Using the data below, copy out all lines with the word "Context".

• _Records supplied_
* * *

(** The lines between the first and the last. *)
Fixpoint parse_ops (fuel : nat) (ls : list str) : result (list PatchOp) str :=
  match fuel, ls with
  | S fuel, line :: rest =>
      match strip_prefix "*** Add File: " line with
      | Some path =>
          let? (added, rest) := parse_added path rest in
          let? ops := parse_ops fuel rest in
          Ok (Add (normalize_vfs_path path) (join_patch_lines added) :: ops)
      | None =>
          match strip_prefix "*** Delete File: " line with
          | Some path => let? ops := parse_ops fuel rest in Ok (Delete (normalize_vfs_path path) :: ops)
          | None =>
              match strip_prefix "*** Update File: " line with
              | Some path =>
                  let '(move_to, rest) := parse_move rest in
                  let? (hunks, rest) := parse_hunks fuel path rest in
                  match move_to, hunks with
                  | None, [] => Err ("malformed update for " ++ path ++ ": expected @@ hunk")
                  | _, _ =>
                      let? ops := parse_ops fuel rest in
                      Ok (Update (normalize_vfs_path path) move_to hunks :: ops)
                  end
              | None =>
                  if str_eqb line "*** End of File" then parse_ops fuel rest
                  else Err ("malformed patch line: " ++ line)
              end
          end
      end
  | _, _ => Ok []
  end.

Definition parse_patch (patch : str) : result (list PatchOp) str :=
  match lines patch with
  | first :: rest =>
      if negb (str_eqb first BEGIN_PATCH) then Err (lit "malformed patch: missing *** Begin Patch")
      else if negb (str_eqb (List.last (first :: rest) []) END_PATCH) then Err (lit "malformed patch: missing *** End Patch")
      else parse_ops (length rest) (removelast rest)
  | [] => Err (lit "malformed patch: missing *** Begin Patch")
  end.

(** ** Hunks *)

(** [content.replacen(p, r, 1)]. *)
Definition replace_first (p r s : str) : str :=
  match find_sub p s with Some i => firstn i s ++ r ++ skipn (i + length p) s | None => s end.

Fixpoint apply_hunks (path content : str) (hunks : list Hunk) : result str str :=
  match hunks with
  | [] => Ok content
  | hunk :: hunks =>
      if str_eqb (old_text hunk) [] then Err ("stale hunk for " ++ path ++ ": empty old text")
      else
        let count := count_matches (old_text hunk) content in
        if negb (count =? 1)%nat then
          Err ("stale hunk for " ++ path ++ ": expected one match, found " ++ dec (N.of_nat count))
        else apply_hunks path (replace_first (old_text hunk) (new_text hunk) content) hunks
  end.

(** ** The plan *)

Variant PlannedChange :=
| PlanWrite (path content : str) (precondition : VfsWritePrecondition)
| PlanDelete (path : str)
| PlanMove (from to : str)
| PlanMoveAndWrite (from to content : str) (from_precondition : option bytes).

Section Patch.
Context {V J Value Decimal : Type} `{VirtualFs V} `{JournalStorage Value Decimal J}.
Context (agent_id : str) (capability : CapabilityToken).
Abbreviation Cell := (Cell V J Decimal).
Abbreviation Planning := (SE Cell PatchError).

Definition mark_touched_path (touched : list str) (path : str) : result (list str) PatchError :=
  if mem path touched then Err (User ("duplicate path in patch: " ++ path)) else Ok (touched ++ [path]).

(** A denial and an exhausted budget are errors of the tool, everything else is told to the model. *)
Definition plan_error (message : str -> str) (err : SandboxError) : PatchError :=
  match err with
  | DeniedByCapability _ | OverBudget _ => SandboxFailed err
  | _ => User (message (sandbox_error_to_string err))
  end.

Definition read_utf8 (path : str) : SE Cell SandboxError str :=
  let! data := read_file agent_id capability path in se_ret (from_utf8_lossy data).

Definition ensure_missing (path operation : str) : Planning unit :=
  let! exists_ := se_map_err (plan_error (fun err => operation ++ " target check failed for " ++ path ++ ": " ++ err))
    (path_exists_for_write agent_id capability path) in
  if exists_ then se_err (User (operation ++ " target already exists: " ++ path)) else se_ret tt.

Definition ensure_present_for_write (path operation : str) : Planning unit :=
  let! exists_ := se_map_err (plan_error (fun err => operation ++ " source check failed for " ++ path ++ ": " ++ err))
    (path_exists_for_write agent_id capability path) in
  if exists_ then se_ret tt else se_err (User (operation ++ " source does not exist: " ++ path)).

Definition plan_op (op : PatchOp) (touched : list str) : Planning (PlannedChange * list str) :=
  match op with
  | Add path content =>
      let! touched := se_lift (mark_touched_path touched path) in
      let! _ := ensure_missing path "add" in
      se_ret (PlanWrite path content Missing, touched)
  | Delete path =>
      let! touched := se_lift (mark_touched_path touched path) in
      let! _ := ensure_present_for_write path "delete" in
      se_ret (PlanDelete path, touched)
  | Update path (Some to) [] =>
      let! touched := se_lift (mark_touched_path touched path) in
      let! touched := se_lift (mark_touched_path touched to) in
      let! _ := ensure_present_for_write path "move" in
      let! _ := ensure_missing to "move" in
      se_ret (PlanMove path to, touched)
  | Update path move_to hunks =>
      let! original := se_map_err (plan_error (fun err => "update failed for " ++ path ++ ": " ++ err)) (read_utf8 path) in
      let! updated := se_lift (map_err User (apply_hunks path original hunks)) in
      let! touched := se_lift (mark_touched_path touched path) in
      match move_to with
      | Some to =>
          let! touched := se_lift (mark_touched_path touched to) in
          let! _ := ensure_missing to "move" in
          se_ret (PlanMoveAndWrite path to updated (Some original), touched)
      | None => se_ret (PlanWrite path updated (Matches original), touched)
      end
  end.

Fixpoint plan_ops (ops : list PatchOp) (touched : list str) : Planning (list PlannedChange) :=
  match ops with
  | [] => se_ret []
  | op :: ops =>
      let! (change, touched) := plan_op op touched in
      let! changes := plan_ops ops touched in
      se_ret (change :: changes)
  end.

Definition plan_patch (patch : str) : Planning (list PlannedChange) :=
  let! ops := se_lift (map_err User (parse_patch patch)) in plan_ops ops [].

(** ** Carrying it out *)

Definition mutation_of (c : PlannedChange) : VfsMutation :=
  match c with
  | PlanWrite path content precondition => MWrite path content precondition
  | PlanDelete path => MDelete path
  | PlanMove from to => MMove from to
  | PlanMoveAndWrite from to content from_precondition => MMoveAndWrite from to content from_precondition
  end.
Definition touched_of (c : PlannedChange) : str :=
  match c with
  | PlanWrite path _ _ | PlanDelete path => path
  | PlanMove from to | PlanMoveAndWrite from to _ _ => from ++ " -> " ++ to
  end.

(** What the tool reports: the message and the paths. *)
Definition applied_message (touched : list str) : str :=
  match touched with
  | [] => "patch applied with no file changes"
  | _ => "patch applied: " ++ join ", " touched
  end.
Definition apply_plan (changes : list PlannedChange) : SE Cell SandboxError (list str) :=
  let! _ := apply_vfs_mutations agent_id capability "apply_patch" (List.map mutation_of changes) in
  se_ret (List.map touched_of changes).
End Patch.

(** ** Fuel *)

Lemma parse_added_rest path ls added rest : parse_added path ls = Ok (added, rest) -> (length rest <= length ls)%nat.
Proof.
  revert added rest. induction ls as [|l ls IH]; intros added rest; cbn [parse_added]; [by intros [= _ <-]|].
  destruct (is_marker_line l); [by intros [= _ <-]|]. destruct (strip_prefix "+" l) as [x|]; [|done].
  destruct (parse_added path ls) as [[a r]|]; [|done]. intros [= _ <-]. specialize (IH a r eq_refl). cbn. lia.
Qed.

Lemma hunk_lines_rest ls old new rest : hunk_lines ls = Ok (old, new, rest) -> (length rest <= length ls)%nat.
Proof.
  revert old new rest. induction ls as [|l ls IH]; intros old new rest; cbn [hunk_lines]; [by intros [= _ _ <-]|].
  destruct (_ || _); [by intros [= _ _ <-]|]. destruct (hunk_lines ls) as [[[o n] r]|].
  - specialize (IH o n r eq_refl). destruct (strip_prefix " " l), (strip_prefix "-" l), (strip_prefix "+" l); try done; intros [= _ _ <-]; cbn; lia.
  - by destruct (strip_prefix " " l), (strip_prefix "-" l), (strip_prefix "+" l).
Qed.

Lemma parse_hunk_rest ls h rest : parse_hunk ls = Ok (h, rest) -> (length rest <= length ls)%nat.
Proof.
  unfold parse_hunk. destruct (hunk_lines ls) as [[[o n] r]|] eqn:E; [|done]. apply hunk_lines_rest in E.
  by destruct o, n; intros [= _ <-].
Qed.

Lemma parse_hunks_rest fuel path ls hs rest : parse_hunks fuel path ls = Ok (hs, rest) -> (length rest <= length ls)%nat.
Proof.
  revert ls hs rest. induction fuel as [|fuel IH]; intros [|l ls] hs rest; cbn [parse_hunks]; try by intros [= _ <-].
  destruct (is_marker_line l); [by intros [= _ <-]|]. destruct (is_hunk_line l); [|done].
  destruct (parse_hunk ls) as [[h r]|] eqn:E; [|done]. apply parse_hunk_rest in E.
  destruct (parse_hunks fuel path r) as [[hs' r']|] eqn:E2; [|done]. apply IH in E2. intros [= _ <-]. cbn. lia.
Qed.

* * *

• _Written response_
Context {V J Value Decimal : Type} `{VirtualFs V} `{JournalStorage Value Decimal J}.
Context (agent_id : str) (capability : CapabilityToken).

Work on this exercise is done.